Каждый шестой инцидент в госсекторе связан с распределёнными атаками отказа в обслуживании (Distributed Denial of Service – DDoS). Они нередко совпадают с общественно значимыми событиями. Например, в день саммита БРИКС ресурсы МИД России подверглись атаке, что временно вывело сайт из строя. Такого рода действия часто носят символический характер — это не попытка кражи, а демонстрация уязвимости.
Атаки на государственные структуры в 63% случаев приводили к компрометации данных.

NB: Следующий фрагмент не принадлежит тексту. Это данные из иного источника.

(** What an edit did when it answers with content. *)
Lemma edit_execute_spec now fs tr p c fs' o written :
  edit_execute now fs tr p c = (fs', o, written) →
  same_but (λ q, q = p ∧ is_Some written) fs fs' ∧
  match written with
  | None => is_error o = true
  | Some b => is_error o = false ∧ check_freshness fs tr p = Ok Fresh ∧
      ∃ f n mode, fs !! p = Some (NFile f) ∧ can_read p = true ∧ edited c p (f_bytes f) = Ok (b, n) ∧
        fs' !! p = Some (NFile (mk_file b now mode))
  end.
Proof.
  assert (∀ P, same_but P fs fs) as Hsame by (intros; apply same_but_refl).
  unfold edit_execute, fs_read. destruct (fs !! p) as [[f|]|] eqn:Ef; [|by intros [= <- <- <-]..].
  case_decide; [by intros [= <- <- <-]|]. destruct (check_freshness fs tr p) as [[| |]|e] eqn:Ec; [|by intros [= <- <- <-]..].
  destruct (can_read p) eqn:Er; [|by intros [= <- <- <-]]. cbn [mbind option_bind]. unfold from_utf8.
  destruct (valid_utf8 _); [|by intros [= <- <- <-]]. destruct (edited c p (f_bytes f)) as [[b n]|e] eqn:Ee; [|by intros [= <- <- <-]].
  destruct (atomic_write_file now fs p b) as [fs1 r] eqn:Ew. pose proof (atomic_write_same _ _ _ _ _ _ Ew) as Hs.
  assert (same_but (λ q, q = p ∧ is_Some (if r is Ok _ then Some b else None)) fs fs1) as Hs'.
  { intros q g Hg. destruct (Hs q g Hg) as [[-> ->]|?]; [left; split; [done|by eexists]|by right]. }
  destruct r as [[]|e]; intros [= <- <- <-]; [|done].
  apply atomic_write_frame in Ew as (fs2 & _ & mode & ->). split_and!; try done. exists f, n, mode. by rewrite lookup_insert_eq.
Qed.

Lemma write_execute_spec now fs p c fs' o written :
  write_execute now fs p c = (fs', o, written) →
  same_but (λ q, q = p ∧ is_Some written) fs fs' ∧
  match written with
  | None => is_error o = true
  | Some b => is_error o = false ∧ b = chars (wr_content c) ∧ is_dir fs p = false ∧ (exists_ fs p = true → wr_overwrite c = true) ∧
      ∃ mode, fs' !! p = Some (NFile (mk_file b now mode))
  end.
Proof.
  assert (∀ P, same_but P fs fs) as Hsame by (intros; apply same_but_refl).
  unfold write_execute. destruct (is_dir fs p) eqn:Ed; [by intros [= <- <- <-]|].
  destruct (exists_ fs p && negb (wr_overwrite c)) eqn:Ex; [by intros [= <- <- <-]|].
  destruct (atomic_write_file now fs p _) as [fs1 r] eqn:Ew. pose proof (atomic_write_same _ _ _ _ _ _ Ew) as Hs.
  assert (same_but (λ q, q = p ∧ is_Some (if r is Ok _ then Some (chars (wr_content c)) else None)) fs fs1) as Hs'.
  { intros q g Hg. destruct (Hs q g Hg) as [[-> ->]|?]; [left; split; [done|by eexists]|by right]. }
  destruct r as [[]|e]; intros [= <- <- <-]; [|done].
  apply atomic_write_frame in Ew as (fs2 & _ & mode & ->). split_and!; try done.
  - intros Hx. rewrite Hx in Ex. by destruct (wr_overwrite c).
  - exists mode. by rewrite lookup_insert_eq.
Qed.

Похищенные массивы чаще всего включают персональные данные граждан, базы паспортов, внутреннюю переписку. В 44% случаев такие данные распространялись бесплатно, в 37% – продавались. Средняя цена на подпольных форумах — около 225 долларов за комплект сведений, а отдельные архивы могут стоить в десятки раз дороже. Эти цифры отражают новый феномен – «теневой рынок идентичностей», где цифровая личность становится объектом купли-продажи. Для преступников это источник дохода, а для государства – вызов, требующий системных ответов.
Кибератаки на государственные учреждения и промышленность отражают мировую тенденцию, но российская специфика — в ответных мерах. После инцидентов 2024 года в госструктурах началась масштабная модернизация серверной инфраструктуры, переход на отечественные решения и внедрение систем постоянного мониторинга. По результатам тестов PT SWARM, устаревшее программное обеспечение остаётся слабым звеном — его выявили в 80% организаций. Однако уже к концу 2025 года большинство ведомств планируют завершить переход на обновлённые защищённые платформы, что формирует новую основу цифровой устойчивости. Если раньше задача сводилась к отражению атак, то сегодня приоритет смещается к упреждению и адаптации — формированию среды, где атака не разрушает систему, а лишь проверяет её на прочность.
Главная тенденция 2025 года — переход от реактивной к проактивной кибербезопасности. Россия выстраивает собственную модель цифровой зрелости, в которой промышленность и госсектор становятся не уязвимыми объектами, а центрами устойчивости. Побеждает не тот, кто делает ход первым, а тот, кто умеет видеть всю доску.